=== Assigned task ===
Below are the records. Retype exactly the lines between the lines holding "bytes → bytes)." and "(** A request, which", inclusive.

=== Records shown ===
Lemma dispatch_evolves c request :
  evolves (eq (wc_id (dr_config request))) nothing c (Coordinator.dispatch c request).
Proof.
  unfold Coordinator.dispatch. split; cbn [Coordinator.tree Coordinator.task_graph]; [|done| |apply graph_grows_refl].
  - set (node := Build_WorkspaceNode _ _ _ _ _ _ _). split_and!.
    + unfold WorkspaceTree.insert. by repeat case_match.
    + intros k n Hk. unfold WorkspaceTree.insert. cbn.
      destruct (WorkspaceTree.nodes _ !! wc_id _) eqn:Hd; [eauto|].
      destruct (WorkspaceTree.nodes _ !! wc_parent _) eqn:Hp; [|eauto]. cbn.
      assert (wc_id (dr_config request) ≠ k) by congruence.
      destruct (decide (wc_parent (dr_config request) = k)) as [<-|Hne].
      * rewrite lookup_alter_eq, lookup_insert_ne, Hk by done. cbn. eauto.
      * rewrite lookup_alter_ne, lookup_insert_ne by done. eauto.
    + intros Hwf. by apply tree_wf_insert.
  - intros k. unfold WorkspaceTree.insert. cbn.
    destruct (WorkspaceTree.nodes _ !! wc_id _) eqn:Hd; [auto|].
    destruct (WorkspaceTree.nodes _ !! wc_parent _) eqn:Hp; [|auto]. cbn.
    rewrite lookup_alter_is_Some, lookup_insert_is_Some'. tauto.
Qed.

Lemma auto_integrate_same c ws :
  Coordinator.tree (Coordinator.auto_integrate c ws) = Coordinator.tree c
  ∧ Coordinator.task_graph (Coordinator.auto_integrate c ws) = Coordinator.task_graph c.
Proof. unfold Coordinator.auto_integrate. destruct (_ !! _); [apply send_same|done]. Qed.

Lemma update_status_nodes t ws s k :
  is_Some (WorkspaceTree.nodes (WorkspaceTree.update_status t ws s) !! k) → is_Some (WorkspaceTree.nodes t !! k).
Proof. cbn. by rewrite lookup_alter_is_Some. Qed.

(** An event is always handled, and adds no node and no task. *)
Lemma handle_event_evolves c e :
  tree_wf (Coordinator.tree c) →
  ∃ c', Coordinator.handle_event c e = Some c' ∧ evolves nothing nothing c c'.
Proof.
  intros Hwf. destruct e as [s|ws from to|a|cp|ws snap|ws m]; cbn [Coordinator.handle_event].
  - exists c. split; [done|apply evolves_refl].
  - set (c1 := Coordinator.with_tree _ c).
    assert (H1 : evolves nothing nothing c c1).
    { split; [apply update_status_evolves|done| |apply graph_grows_refl]. intros k Hk. left.
      by apply (update_status_nodes _ ws to). }
    assert (∃ c2, (if decide (to = WorkspaceState.Failed)
              then '(tr, _) ← WorkspaceTree.cascade_failure (Coordinator.tree c1) ws; Some (Coordinator.with_tree tr c1)
              else Some c1) = Some c2 ∧ evolves nothing nothing c1 c2) as (c2 & -> & H2).
    { case_decide; [|exists c1; split; [done|apply evolves_refl]].
      assert (Hwf1 : tree_wf (Coordinator.tree c1)) by (apply H1; done).
      destruct (tree_step_wf (Coordinator.tree c1) (TCascadeFailure ws) Hwf1) as (t' & Ht' & _ & _).
      cbn in Ht'. destruct (WorkspaceTree.cascade_failure _ ws) as [[t2 rep]|] eqn:Hc; [|done].
      injection Ht' as <-. cbn. eexists. split; [done|].
      destruct (cascade_evolves _ _ _ _ Hwf1 Hc) as [Ht Hk]. split; [done|done|auto|apply graph_grows_refl]. }
    cbn [mbind option_bind]. eexists. split; [done|]. apply (evolves_trans _ _ _ c2); [by eapply evolves_trans|].
    case_decide; [|apply evolves_refl]. destruct (auto_integrate_same c2 ws). by apply evolves_same.
  - eexists. split; [done|]. split; [apply update_status_evolves|done| |apply graph_grows_refl]. intros k Hk. left.
    by apply (update_status_nodes _ (aw_id a) (aw_terminal_state a)).
  - eexists. split; [done|]. by apply evolves_same.
  - eexists. split; [done|]. by apply evolves_same.
  - exists c. split; [done|apply evolves_refl].
Qed.

(** ** How the runtime evolves *)

Section Evolution.
Import Runtime.
Context {S : Type} `{CheckpointStorage S} `{JsonText} (sha256 : bytes → bytes).
Implicit Types self : t S.

(** An operation that starts nothing. *)
Record moves self self' : Prop := {
  mv_evolves : evolves nothing nothing (coordinator self) (coordinator self');
  mv_goal : next_goal_id self' = next_goal_id self;
  mv_workspace : next_workspace_id self' = next_workspace_id self;
}.

(** A request, which also leaves the trail alone. *)
Record serves self self' : Prop := {
  sv_moves : moves self self';
  sv_seq : stream_seq self' = stream_seq self;
  sv_index : trail_index self' = trail_index self;
}.

Lemma moves_refl self : moves self self.
Proof. split; [apply evolves_refl|done|done]. Qed.

Lemma moves_same self self' :
  coordinator self' = coordinator self → next_goal_id self' = next_goal_id self →
  next_workspace_id self' = next_workspace_id self → moves self self'.
Proof. intros Hc Hg Hw. split; [rewrite Hc; apply evolves_refl|done|done]. Qed.

Lemma moves_trans self1 self2 self3 : moves self1 self2 → moves self2 self3 → moves self1 self3.
Proof. intros [He Hg Hw] [He' Hg' Hw']. split; [by eapply evolves_trans|congruence..]. Qed.

Lemma serves_refl self : serves self self.
Proof. split; [apply moves_refl|done|done]. Qed.

Lemma serves_trans self1 self2 self3 : serves self1 self2 → serves self2 self3 → serves self1 self3.
Proof. intros [Hm Hs Hi] [Hm' Hs' Hi']. split; [by eapply moves_trans|congruence..]. Qed.

(** Same coordinator and counters. *)
Lemma serves_same self self' :
  coordinator self' = coordinator self → next_goal_id self' = next_goal_id self →
  next_workspace_id self' = next_workspace_id self → stream_seq self' = stream_seq self →
  trail_index self' = trail_index self → serves self self'.
Proof. intros Hc Hg Hw Hs Hi. split; [by apply moves_same|done|done]. Qed.

Lemma serves_send_to self ws cmd c b :
  Coordinator.send_to (coordinator self) ws cmd = (c, b) → serves self (self <| coordinator := c |>).
Proof.
  intros Hs. split; [|done|done]. split; [|done|done]. cbn. destruct (send_to_same (coordinator self) ws cmd).
  rewrite Hs in *. by apply evolves_same.
Qed.

Lemma evolves_with_graph P Q c g :
  graph_evolves (Coordinator.task_graph c) g → graph_grows Q P (Coordinator.task_graph c) g →
  evolves P Q c (with_graph g c).
Proof. intros Hg Hw. split; [done|done|auto|done]. Qed.

Lemma moves_fan_out self e : moves self (fan_out_event self e).
Proof. apply moves_same; destruct e; cbn; try case_decide; done. Qed.

Lemma serves_touch now self ws : serves self (touch_workspace now self ws).
Proof. unfold touch_workspace. destruct (_ !! _) as [[]|]; by apply serves_same. Qed.

Lemma serves_deliver self ws env : serves self (deliver_envelope self ws env).1.
Proof.
  unfold deliver_envelope.
  assert (Hn : serves self (notify_envelope_subs self ws env)).
  { unfold notify_envelope_subs. destruct (_ !! _); by apply serves_same. }
  eapply serves_trans; [exact Hn|].
  unfold Coordinator.route_envelope. destruct (Coordinator.send_to _ _ _) as [c sent] eqn:Hs.
  by eapply serves_send_to.
Qed.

=== Exercise response ===
Context {S : Type} `{CheckpointStorage S} `{JsonText} (sha256 : bytes → bytes).
Implicit Types self : t S.

(** An operation that starts nothing. *)
Record moves self self' : Prop := {
  mv_evolves : evolves nothing nothing (coordinator self) (coordinator self');
  mv_goal : next_goal_id self' = next_goal_id self;
  mv_workspace : next_workspace_id self' = next_workspace_id self;
}.

(** A request, which also leaves the trail alone. *)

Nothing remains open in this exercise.